Reading for War
Book review | Tribe: On Homecoming and Belonging, By Sebastian JungerBy Darren Cronshaw January 31, 2021
I am a keen observer of the kind of relationships and social capital that makes for healthy people and thriving communities. I love being part of a sports club that cheers each other on, not just for events but for life. The best work groups I have been part of preferred group achievement over individual ambition. Executives in an organisation I worked for quietly took a salary cut, rather than expecting us to. I look back with fondness on streets where neighbours looked beyond their fences to get to know the joys and pains of others. Faith communities I have seen function at their best nurtured the souls of their members and added value to their broader community. A big part of the strength of Army teamwork is the interdependence and loyalty that training and operational service fosters. These observations lead me to ask: what is the making of tribal interdependence and loyalty that fosters wellbeing and flourishing, and what do we do when it is missing? Tribe offers helpful insights particularly for Army and for those who want to support Army members.
Sebastian Junger is the author of books like, The Perfect Storm (made famous by the movie) and War. He wrote War as an immersive journalist about the 15 month tour of a troop in Afghanistan and their almost continuous fighting in difficult terrain.

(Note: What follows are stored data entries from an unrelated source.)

(** * Wedding Invitation API: the comment pipeline of [main.py]

    A shallow embedding of the two comment endpoints of the FastAPI
    application ([list_comments], [create_comment]) and of the spreadsheet
    forwarder ([forward_to_google_sheet]).

    The handlers talk to three collaborators: the process environment
    ([os.getenv]), the webhook ([requests.post]) and the document store
    ([create_document], [get_documents]).  Each of these calls is a node of
    a program tree ([prog]); running a tree against a [handler] gives the
    result, the final state of the collaborators and the list of calls that
    were made.  Python exceptions are explicit: a computation that can raise
    returns an [outcome]. *)

From stdpp Require Import base option list gmap strings pretty.
From Stdlib Require Import ZArith Lia.

Open Scope Z_scope.

(** ** Python values *)

(** The values found in a parsed JSON body, in keyword arguments and in a
    stored document.  [VOther] is any value that is none of the first four
    (a float, a list, a nested object, bytes, a BSON ObjectId, a datetime);
    it is identified by the text [str()] gives for it.

    A Python [str] is written as its UTF-8 encoding: a character is one
    byte that is not a continuation byte, followed by its continuation
    bytes. *)
Inductive value :=
| VNone
| VBool (b : bool)
| VInt (z : Z)
| VStr (s : string)
| VOther (repr : string).

#[global] Instance value_eq_dec : EqDecision value.
Proof. solve_decision. Defined.

(** A Python [dict] with string keys. *)
Abbreviation dict := (gmap string value).

(** [str(v)] *)
Definition py_str (v : value) : string :=
  match v with
  | VNone => "None"
  | VBool true => "True"
  | VBool false => "False"
  | VInt z => pretty z
  | VStr s => s
  | VOther repr => repr
  end.

(** [d.get(key)] and [d.get(key, default)] *)
Definition dict_get (d : dict) (key : string) (dflt : value) : value :=
  default dflt (d !! key).

(** A continuation byte of UTF-8: the two high bits are 1 and 0. *)
Definition is_continuation (c : Ascii.ascii) : bool :=
  match c with
  | Ascii.Ascii _ _ _ _ _ _ b6 b7 => b7 && negb b6
  end.

(** [len(s)]: the number of characters. *)
Fixpoint py_len (s : string) : nat :=
  match s with
  | EmptyString => 0%nat
  | String c s' => if is_continuation c then py_len s' else S (py_len s')
  end.

(** [s[:n]] on a string: the first [n] characters, each with its
    continuation bytes. *)
Fixpoint str_prefix (n : nat) (s : string) : string :=
  match s with
  | EmptyString => EmptyString
  | String c s' =>
      if is_continuation c then String c (str_prefix n s')
      else
        match n with
        | O => EmptyString
        | S n' => String c (str_prefix n' s')
        end
  end.

(** [not s] for an optional string: [None] and the empty string are falsy. *)
Definition falsy (o : option string) : bool :=
  match o with
  | None => true
  | Some s => bool_decide (s = "")
  end.

Definition of_opt_bool (o : option bool) : value :=
  match o with Some b => VBool b | None => VNone end.
Definition of_opt_int (o : option Z) : value :=
  match o with Some z => VInt z | None => VNone end.
Definition of_opt_str (o : option string) : value :=
  match o with Some s => VStr s | None => VNone end.

(** ** Exceptions *)

(** The kinds of field error pydantic reports. *)
Inductive err_type := Missing | StringType | BoolParsing | IntParsing.

(** One error per offending field: the field name and the kind. *)
Abbreviation field_errors := (list (string * err_type)).

(** What pydantic does with inputs that are not of the field's exact type is
    the library's business (its lax mode turns the string ["2"] into the
    integer 2, for instance, and decodes bytes given by keyword for a
    string field), as is the wording of its error messages.  The handlers
    are verified for every behaviour of the library that leaves a value of
    the exact type unchanged and takes no [None], boolean or integer for a
    string. *)
Class Pydantic := {
  lax_bool : value -> option bool;
  lax_int : value -> option Z;
  lax_str : value -> option string;
  error_text : string -> field_errors -> string;
  lax_bool_exact : forall b, lax_bool (VBool b) = Some b;
  lax_int_exact : forall z, lax_int (VInt z) = Some z;
  lax_str_exact : forall s, lax_str (VStr s) = Some s;
  lax_str_none : lax_str VNone = None;
  lax_str_bool : forall b, lax_str (VBool b) = None;
  lax_str_int : forall z, lax_str (VInt z) = None
}.

(** The strict library: only exact types are accepted. *)
Definition strict_bool (v : value) : option bool :=
  match v with VBool b => Some b | _ => None end.
Definition strict_int (v : value) : option Z :=
  match v with VInt z => Some z | _ => None end.
Definition strict_str (v : value) : option string :=
  match v with VStr s => Some s | _ => None end.

Definition plain_error_text (title : string) (errs : field_errors) : string :=
  pretty (length errs) +:+ " validation error for " +:+ title.

Definition strict_pydantic : Pydantic :=
  {| lax_bool := strict_bool;
     lax_int := strict_int;
     lax_str := strict_str;
     error_text := plain_error_text;
     lax_bool_exact := fun b => eq_refl;
     lax_int_exact := fun z => eq_refl;
     lax_str_exact := fun s => eq_refl;
     lax_str_none := eq_refl;
     lax_str_bool := fun b => eq_refl;
     lax_str_int := fun z => eq_refl |}.

Inductive exn :=
| ValidationError (title : string) (errors : field_errors)
| HTTPException (status_code : Z) (detail : string)
| Exception (msg : string).

(** [str(e)] *)
Definition str_exn `{Pydantic} (e : exn) : string :=
  match e with
  | ValidationError title errors => error_text title errors
  | HTTPException code detail => pretty code +:+ ": " +:+ detail
  | Exception msg => msg
  end.

Inductive outcome (A : Type) :=
| Returns (a : A)
| Raises (e : exn).
Arguments Returns {A} a.
Arguments Raises {A} e.

(** ** The models: [CommentIn], [CommentOut] and the domain schema *)

(** [class CommentIn(BaseModel)] *)
Record CommentIn := mkCommentIn {
  in_name : string;
  in_message : string;
  in_attending : option bool;
  in_guests : option Z;
  in_phone : option string
}.

(** [class CommentOut(CommentIn)] *)
Record CommentOut := mkCommentOut {
  out_id : option string;
  out_name : string;
  out_message : string;
  out_attending : option bool;
  out_guests : option Z;
  out_phone : option string
}.

(** The instances of the domain schema, [schemas.Comment]. *)
Record Comment := mkComment {
  name : string;
  message : string;
  attending : option bool;
  guests : option Z;
  phone : option string
}.

Section Validation.
Context `{Pydantic}.

(** A required [str] field of a JSON body: the key must be there and hold a
    string. *)
Definition required_str (d : dict) (key : string) : field_errors + string :=
  match d !! key with
  | None => inl [(key, Missing)]
  | Some (VStr s) => inr s
  | Some _ => inl [(key, StringType)]
  end.

(** An [Optional[T] = dflt] field: the default when the key is absent,
    [None] when it holds [None], and the converted value otherwise. *)
Definition optional_field {A} (conv : value -> option A) (ty : err_type)
    (dflt : option A) (d : dict) (key : string) : field_errors + option A :=
  match d !! key with
  | None => inr dflt
  | Some VNone => inr None
  | Some v =>
      match conv v with
      | Some a => inr (Some a)
      | None => inl [(key, ty)]
      end
  end.

Definition errors_of {A} (r : field_errors + A) : field_errors :=
  match r with inl errs => errs | inr _ => [] end.

(** The five fields of [CommentIn] in a JSON body, each validated on its
    own; pydantic reports the errors of all fields together. *)
Definition CommentIn_validate (d : dict) : field_errors + CommentIn :=
  let n := required_str d "name" in
  let m := required_str d "message" in
  let a := optional_field lax_bool BoolParsing None d "attending" in
  let g := optional_field lax_int IntParsing (Some 1) d "guests" in
  let p := optional_field strict_str StringType None d "phone" in
  match n, m, a, g, p with
  | inr n, inr m, inr a, inr g, inr p => inr (mkCommentIn n m a g p)
  | _, _, _, _, _ =>
      inl (errors_of n ++ errors_of m ++ errors_of a ++ errors_of g
           ++ errors_of p)%list
  end.

(** A required [str] field given by keyword: the key must be there and hold
    a value the library takes for a string. *)
Definition required_kwarg (d : dict) (key : string) : field_errors + string :=
  match d !! key with
  | None => inl [(key, Missing)]
  | Some v =>
      match lax_str v with
      | Some s => inr s
      | None => inl [(key, StringType)]
      end
  end.

(** The constructor of [CommentOut], called with keyword arguments: the
    fields of [CommentIn] and [id: Optional[str] = None]. *)
Definition CommentOut_init (kwargs : dict) : outcome CommentOut :=
  let n := required_kwarg kwargs "name" in
  let m := required_kwarg kwargs "message" in
  let a := optional_field lax_bool BoolParsing None kwargs "attending" in
  let g := optional_field lax_int IntParsing (Some 1) kwargs "guests" in
  let p := optional_field lax_str StringType None kwargs "phone" in
  let i := optional_field lax_str StringType None kwargs "id" in
  match n, m, a, g, p, i with
  | inr n, inr m, inr a, inr g, inr p, inr i =>
      Returns (mkCommentOut i n m a g p)
  | _, _, _, _, _, _ =>
      Raises (ValidationError "CommentOut"
                (errors_of n ++ errors_of m ++ errors_of a ++ errors_of g
                 ++ errors_of p ++ errors_of i)%list)
  end.

(** [comment.model_dump()] *)
Definition CommentIn_model_dump (c : CommentIn) : dict :=
  <["name" := VStr (in_name c)]>
  (<["message" := VStr (in_message c)]>
  (<["attending" := of_opt_bool (in_attending c)]>
  (<["guests" := of_opt_int (in_guests c)]>
  (<["phone" := of_opt_str (in_phone c)]> ∅)))).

He became curious about why those soldiers were hesitant to return home and why they then felt alienated. It was related to how highly they valued the communal experience of relying on one another. This led Junger to research and write Tribe. He argues, the problems veterans encounter with chronic post-traumatic stress disorder (PTSD) is not so much a poor reflection on Army and soldiers, but a result of our broader community’s lack of capacity for cohesion and selflessness, belonging and meaning. It is not veterans that need saving, but their society.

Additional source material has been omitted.